(Extracted records)

(** C3. In every reachable state no two users share a username or an
    email.  A well-formed registration whose username is already stored
    is answered 400 "Username already exists" whatever its email, one
    whose email is already stored is answered 400 with one of the two
    duplicate messages whatever its username, and both leave the
    database unchanged. *)
Theorem users_unique s :
  reachable s ->
  (NoDup (username <$> users s) /\ NoDup (email <$> users s)) /\
  (forall data vu un,
     first_missing data required_fields = None ->
     data !! "username" = Some vu -> bind_text vu = ret (Some un) ->
     is_Some (find_username (users s) un) ->
     register data s = (Json 400 (msg "Username already exists"), s)) /\
  (forall data vu qu ve em,
     first_missing data required_fields = None ->
     data !! "username" = Some vu -> bind_text vu = ret qu ->
     data !! "email" = Some ve -> bind_text ve = ret (Some em) ->
     is_Some (find_email (users s) em) ->
     register data s = (Json 400 (msg "Username already exists"), s) \/
     register data s = (Json 400 (msg "Email already registered"), s)).
Proof.
  intros Hreach. split; [by apply reachable_unique|]. split.
  - intros data vu un Hfm Hvu Hbu Hdup.
    unfold register, getitem, row_exists. rewrite Hfm, Hvu. simpl.
    rewrite Hbu. simpl. by rewrite bool_decide_eq_true_2.
  - intros data vu qu ve em Hfm Hvu Hbu Hve Hbe Hdup.
    unfold register, getitem. rewrite Hfm, Hvu. simpl.
    rewrite Hbu. simpl.
    destruct (row_exists (find_username (users s)) qu); [by left|].
    rewrite Hve. simpl. rewrite Hbe. simpl.
    rewrite bool_decide_eq_true_2 by done. by right.
Qed.


(** *** Creating and updating products *)

(** C4 (what the view does). A creation request without [name] or
    without [price] is not answered with a validation error: the view
    raises [KeyError] on the missing key, which leaves it unhandled
    (status 500), and no product is stored. *)
Theorem create_product_missing_field now identity data s :
  data !! "name" = None \/ data !! "price" = None ->
  exists key,
    (key = "name" \/ key = "price") /\
    create_product now identity data s = (Unhandled (KeyError key), s) /\
    status_code (create_product now identity data s).1 = 500.
Proof.
  intros Hmiss. unfold create_product, getitem.
  destruct (data !! "name") as [nm|] eqn:Hn.
  - destruct Hmiss as [? | Hp]; [done|]. rewrite Hp. simpl. eauto.
  - simpl. eauto.
Qed.

Lemma py_eq_text_refl o : py_eq (py_text o) (py_text o) = true.
Proof. destruct o; simpl; [by apply bool_decide_eq_true_2 | done]. Qed.

Lemma py_eq_real_refl q : py_eq (py_real q) (py_real q) = true.
Proof. apply Qeq_bool_refl. Qed.

Lemma flush_text_kept o : flush_text (py_text o) o = ret o.
Proof. unfold flush_text. by rewrite py_eq_text_refl. Qed.

Lemma flush_real_kept q : flush_real (py_real q) q = ret (Some q).
Proof. unfold flush_real. by rewrite py_eq_real_refl. Qed.

Lemma py_eq_text_str v o :
  py_eq (JStr v) (py_text o) = true -> o = Some v.
Proof.
  destruct o as [t|]; simpl; [|done].
  by intros ->%bool_decide_eq_true.
Qed.

Lemma flush_text_str v o r :
  flush_text (JStr v) o = ret r -> r = Some v.
Proof.
  unfold flush_text.
  destruct (py_eq (JStr v) (py_text o)) eqn:E; simpl; unfold ret.
  - apply py_eq_text_str in E. congruence.
  - congruence.
Qed.

(** [float()] leaves an integer of magnitude up to 2^53 as it is. *)
Lemma float_of_int_small (z : Z) :
  Z.abs z <= 2 ^ 53 -> float_of_int z = Some z.
Proof.
  intros Hz. unfold float_of_int. by rewrite (proj2 (Z.leb_le _ _) Hz).
Qed.


Lemma Qred_inject_Z (z : Z) : Qred (inject_Z z) = inject_Z z.
Proof.
  unfold Qred, inject_Z.
  pose proof (Z.ggcd_gcd z 1) as Hg.
  pose proof (Z.ggcd_correct_divisors z 1) as Hd.
  destruct (Z.ggcd z 1) as [g [aa bb]]. simpl in *.
  rewrite Z.gcd_1_r in Hg. subst g. destruct Hd as [Hz Hb].
  assert (aa = z) as -> by lia. assert (bb = 1) as -> by lia. done.
Qed.

(** An integer of magnitude up to 2^53 is stored as it is. *)
Lemma to_float_small (z : Z) :
  Z.abs z <= 2 ^ 53 -> to_float (inject_Z z) = Some (inject_Z z).
Proof.
  intros Hz. unfold to_float. rewrite Qred_inject_Z. simpl.
  by rewrite (float_of_int_small z Hz).
Qed.

(** A number that is not integral is stored as it is. *)
Lemma to_float_fraction (q : Q) :
  (Qden (Qred q) =? 1)%positive = false -> to_float q = Some q.
Proof. unfold to_float. by intros ->. Qed.


Lemma flush_real_num q old r :
  flush_real (JNum q) old = ret (Some r) ->
  (r == q)%Q \/ to_float q = Some r.
Proof.
  unfold flush_real, bind_real, ret, raise. simpl.
  destruct (Qeq_bool q old) eqn:E.
  - intros [= <-]. left. symmetry. by apply Qeq_bool_eq.
  - destruct (to_float q) as [r'|]; [|done]. intros [= <-]. by right.
Qed.

Lemma bind_real_num q r :
  bind_real (JNum q) = ret (Some r) -> to_float q = Some r.
Proof.
  unfold bind_real, ret, raise.
  destruct (to_float q) as [r'|]; [|done]. by intros [= <-].
Qed.


(** What a flush that went through has written: the four columns are
    those the attributes flush to; without a net change nothing is
    written, otherwise the row is rewritten with [updated_at] set. *)
Lemma flush_update_inv now P nm descr pr img s s' :
  flush_update now P nm descr pr img s = ret s' ->
  exists n d q i,
    flush_text nm (Some (name P)) = ret (Some n) /\
    flush_text descr (description P) = ret d /\
    flush_real pr (price P) = ret (Some q) /\
    flush_text img (product_image_url P) = ret i /\
    if no_net_change P nm descr pr img
    then s' = s /\
         P = mkProduct (product_id P) n d q i (created_by P) (created_at P)
                       (updated_at P)
    else s' = {| users := users s;
                 products := replace_row (products s)
                   (mkProduct (product_id P) n d q i (created_by P)
                              (created_at P) (Some now)) |}.
Proof.
  unfold flush_update, py_bind, not_null, ret, raise. intros Hfl.
  destruct (no_net_change P nm descr pr img) eqn:Hnc.
  - unfold no_net_change in Hnc.
    apply andb_true_iff in Hnc as [Hnc Hi].
    apply andb_true_iff in Hnc as [Hnc Hq].
    apply andb_true_iff in Hnc as [Hn Hd].
    unfold flush_text, flush_real, ret. rewrite Hn, Hd, Hq, Hi.
    exists (name P), (description P), (price P), (product_image_url P).
    repeat split; try congruence. by destruct P.
  - destruct (flush_text nm (Some (name P))) as [?|[n|]];
      destruct (flush_text descr (description P)) as [?|d];
      destruct (flush_real pr (price P)) as [?|[q|]];
      destruct (flush_text img (product_image_url P)) as [?|i]; try done.
    exists n, d, q, i. repeat split. congruence.
Qed.
(** The requests of a run, started in [w], that handed [discounts] for
    pavilion [id] to updatePavilion in world [w2].  When the pavilion is
    held in memory ([place] is its index) the write is the one request of
    the run.  In any case the write follows the lookup updatePavilion
    makes as soon as that lookup gives a pavilion of the tenant.  And no
    request of the run is anything but a read of the pavilions table or
    that write. *)
Definition writes_discounts (id : jsstring) (discounts : list value)
    (place : option nat) (w w2 : World) (run : result value * World) : Prop :=
  (is_Some place ->
   requests run.2 = requests w ++ [discounts_write id discounts (clock w)])
  /\ (forall pavilion2 place2 w3,
        lookupPavilion env id w2 = (Return (pavilion2, place2), w3) ->
        truthy pavilion2 = true ->
        strict_eq (prop pavilion2 (lit "tenant_id"))
                  (prop (currentTenant w) (lit "id")) = true ->
        requests run.2 = requests w3 ++ [discounts_write id discounts (clock w)])
  /\ exists extra,
       requests run.2 = requests w ++ extra
       /\ embedded_only id discounts extra.

End DataVocabulary.

Section DataOpsVocabulary.
Import JS Net Data DataOps.
Variable env : Env.

(** The callback returned true (and did not throw). *)
Definition returns_true (r : result bool) : bool :=
  match r with
  | Return true => true
  | _ => false
  end.

(** The key under which the pavilion list is cached. *)
Definition pavilions_cache_key : jsstring := CACHE_PREFIX ++ lit "pavilions".

(** The record createPavilion sends for [data] at time [now]. *)
Definition new_pavilion_record (tenant : value) (data : obj) (now : Z) : obj :=
  obj_set (lit "updated_at") (VStr (toISOString env now))
    (obj_set (lit "created_at") (VStr (toISOString env now))
       (obj_set (lit "tenant_id") (prop tenant (lit "id"))
          (obj_spread [] data))).

Definition create_request (tenant : value) (data : obj) (now : Z) : Request :=
  {| url := SUPABASE_URL env ++ lit "/rest/v1/pavilions";
     method := POST;
     body := Some (JSON_stringify env (VObj (new_pavilion_record tenant data now))) |}.

(** The request getAllPavilions sends on a cache miss. *)
Definition list_request : Request :=
  {| url := SUPABASE_URL env ++ lit "/rest/v1/pavilions?select=*";
     method := GET; body := None |}.

(** The request getTenantByPhone sends. *)
Definition tenant_request (phone : jsstring) : Request :=
  {| url := SUPABASE_URL env ++ lit "/rest/v1/tenants?phone=eq." ++ phone
            ++ lit "&select=*";
     method := GET; body := None |}.
(** * The document store of the block editor (App component)

    A shallow embedding of the page/document state kept by the [App]
    component: the block and page records of [types.ts], the React state
    variables with their queued updates, the page callbacks
    ([handleAddPage], [handleDeletePage], [handleSwitchPage],
    [updateBlocksForCurrentPage], [handleAiSearch]) and the two
    [localStorage] effects (load on mount, save on change).

    Conventions of the embedding.
    - A JavaScript string is a [string]; its characters stand for the code
      units below 256.  [Date.now()] is an integer, printed in decimal by
      a template literal.
    - [string | null] is [option string]; an optional record field is an
      [option].
    - The [pages] object is a list of own properties in the order
      [Object.keys] enumerates them.  A property read [o[k]] goes through
      the prototype chain: where [o] has no own property [k], it finds
      the member of that name every plain object inherits from
      [Object.prototype], if there is one.
    - A callback runs against the render whose closure it captured and
      queues state updates; React commits the queue, in order, on the
      state current at commit time.  An updater that throws while React
      processes the queue is a render error: no error boundary is
      installed, so React unmounts the component tree. *)

From Stdlib Require Import Strings.Ascii ZArith.
From Equations Require Import Equations.
From Equations.Prop Require Import Logic.
From stdpp Require Import base option list strings pretty gmap.

Local Open Scope string_scope.
Local Open Scope Z_scope.

(** ** Strings *)

Module JsString.

(** The white space and line terminator code units below 256, the ones
    [String.prototype.trim] removes: TAB, LF, VT, FF, CR, SP, NBSP. *)
Definition isWhiteSpace (c : ascii) : bool :=
  let n := N_of_ascii c in
  (((9 <=? n) && (n <=? 13)) || (n =? 32) || (n =? 160))%N.

Fixpoint trimStart (s : string) : string :=
  match s with
  | EmptyString => EmptyString
  | String c t => if isWhiteSpace c then trimStart t else s
  end.

Fixpoint trimEnd (s : string) : string :=
  match s with
  | EmptyString => EmptyString
  | String c t =>
      match trimEnd t with
      | EmptyString => if isWhiteSpace c then EmptyString else String c EmptyString
      | r => String c r
      end
  end.

Definition trim (s : string) : string := trimStart (trimEnd s).

(** [s || d] on strings: the empty string is the only falsy one. *)
Definition or_else (s d : string) : string :=
  match s with EmptyString => d | _ => s end.

(** Truthiness of a [string | null]. *)
Definition truthy (o : option string) : bool :=
  match o with
  | Some (String _ _) => true
  | _ => false
  end.

(** *** The pattern [/<[^>]*>?/] *)

Definition lt_sign : ascii := "<"%char.
Definition gt_sign : ascii := ">"%char.

(** [[^>]*], greedy: what is left after the longest run of characters
    other than [>]. *)
Fixpoint skip_not_gt (s : string) : string :=
  match s with
  | EmptyString => EmptyString
  | String c t => if Ascii.eqb c gt_sign then s else skip_not_gt t
  end.

(** [>?], greedy. *)
Definition skip_opt_gt (s : string) : string :=
  match s with
  | String c t => if Ascii.eqb c gt_sign then t else s
  | EmptyString => EmptyString
  end.

(** The pattern tried at the head of [s]: the rest of [s] after the
    match, or [None] when the head is not [<].  No alternative needs
    backtracking: the star stops in front of [>] or at the end. *)
Definition match_tag (s : string) : option string :=
  match s with
  | String c t =>
      if Ascii.eqb c lt_sign then Some (skip_opt_gt (skip_not_gt t)) else None
  | EmptyString => None
  end.

Lemma skip_not_gt_length s : (String.length (skip_not_gt s) <= String.length s)%nat.
Proof.
  induction s as [|c t IH]; simpl; [lia|].
  destruct (Ascii.eqb c gt_sign); simpl; lia.
Qed.

Lemma skip_opt_gt_length s : (String.length (skip_opt_gt s) <= String.length s)%nat.
Proof.
  destruct s as [|c t]; simpl; [lia|].
  destruct (Ascii.eqb c gt_sign); simpl; lia.
Qed.

Lemma match_tag_shorter s rest :
  match_tag s = Some rest -> (String.length rest < String.length s)%nat.
Proof.
  destruct s as [|c t]; simpl; [discriminate|].
  destruct (Ascii.eqb c lt_sign); [|discriminate].
  intros [= <-].
  pose proof (skip_opt_gt_length (skip_not_gt t)).
  pose proof (skip_not_gt_length t). lia.
Qed.

(** [s.replace(/<[^>]*>?/gm, '')]: scanning from the left, every match
    is dropped and the scan resumes right after it; a character at which
    the pattern does not match is kept. *)
Equations? replace_tags (s : string) : string by wf (String.length s) lt :=
  replace_tags EmptyString := EmptyString;
  replace_tags (String c t) with inspect (match_tag (String c t)) => {
    | exist _ (Some rest) Hm := replace_tags rest;
    | exist _ None _ := String c (replace_tags t) }.
Proof.
  - exact (match_tag_shorter _ _ Hm).
  - simpl. lia.
Qed.

End JsString.

Example trim_ex : JsString.trim "  a b 	" = "a b".
Proof. reflexivity. Qed.
Example replace_ex : JsString.replace_tags "Hello <b>World</b>" = "Hello World".
Proof. reflexivity. Qed.
Example replace_ex2 : JsString.replace_tags "a <b c" = "a ".
Proof. reflexivity. Qed.

(** ** Data model ([types.ts]) *)

Module BlockType.
Inductive t : Set :=
| H1 | H2 | P | UL | OL | TODO | IMG | QUOTE | DIVIDER | CODE
| AI_SEARCH_RESULT.

#[global] Instance eq_dec : EqDecision t.
Proof. solve_decision. Defined.
End BlockType.

(** An element of [sources]: [{ web: { uri, title } }]. *)
Module Source.
Record web_t : Set := { uri : string; title : string }.
Record t : Set := { web : web_t }.
End Source.

Module ContentBlock.
Record t : Set := {
  id : string;
  type : BlockType.t;
  content : string;
  checked : option bool;
  src : option string;
  language : option string;
  sources : option (list Source.t);
}.
End ContentBlock.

[TASK TO CARRY OUT]: Retype the lines above without alteration. The first is the one containing "pose proof (skip_not_gt_length t). lia.", and the last is the final line of the data.

[WRITTEN REPLY]:
  pose proof (skip_not_gt_length t). lia.
Qed.

(** [s.replace(/<[^>]*>?/gm, '')]: scanning from the left, every match
    is dropped and the scan resumes right after it; a character at which
    the pattern does not match is kept. *)
Equations? replace_tags (s : string) : string by wf (String.length s) lt :=
  replace_tags EmptyString := EmptyString;
  replace_tags (String c t) with inspect (match_tag (String c t)) => {
    | exist _ (Some rest) Hm := replace_tags rest;
    | exist _ None _ := String c (replace_tags t) }.
Proof.
  - exact (match_tag_shorter _ _ Hm).
  - simpl. lia.
Qed.

End JsString.

Example trim_ex : JsString.trim "  a b 	" = "a b".
Proof. reflexivity. Qed.
Example replace_ex : JsString.replace_tags "Hello <b>World</b>" = "Hello World".
Proof. reflexivity. Qed.
Example replace_ex2 : JsString.replace_tags "a <b c" = "a ".
Proof. reflexivity. Qed.

(** ** Data model ([types.ts]) *)

Module BlockType.
Inductive t : Set :=
| H1 | H2 | P | UL | OL | TODO | IMG | QUOTE | DIVIDER | CODE
| AI_SEARCH_RESULT.

#[global] Instance eq_dec : EqDecision t.
Proof. solve_decision. Defined.
End BlockType.

(** An element of [sources]: [{ web: { uri, title } }]. *)
Module Source.
Record web_t : Set := { uri : string; title : string }.
Record t : Set := { web : web_t }.
End Source.

Module ContentBlock.
Record t : Set := {
  id : string;
  type : BlockType.t;
  content : string;
  checked : option bool;
  src : option string;
  language : option string;
  sources : option (list Source.t);
}.
End ContentBlock.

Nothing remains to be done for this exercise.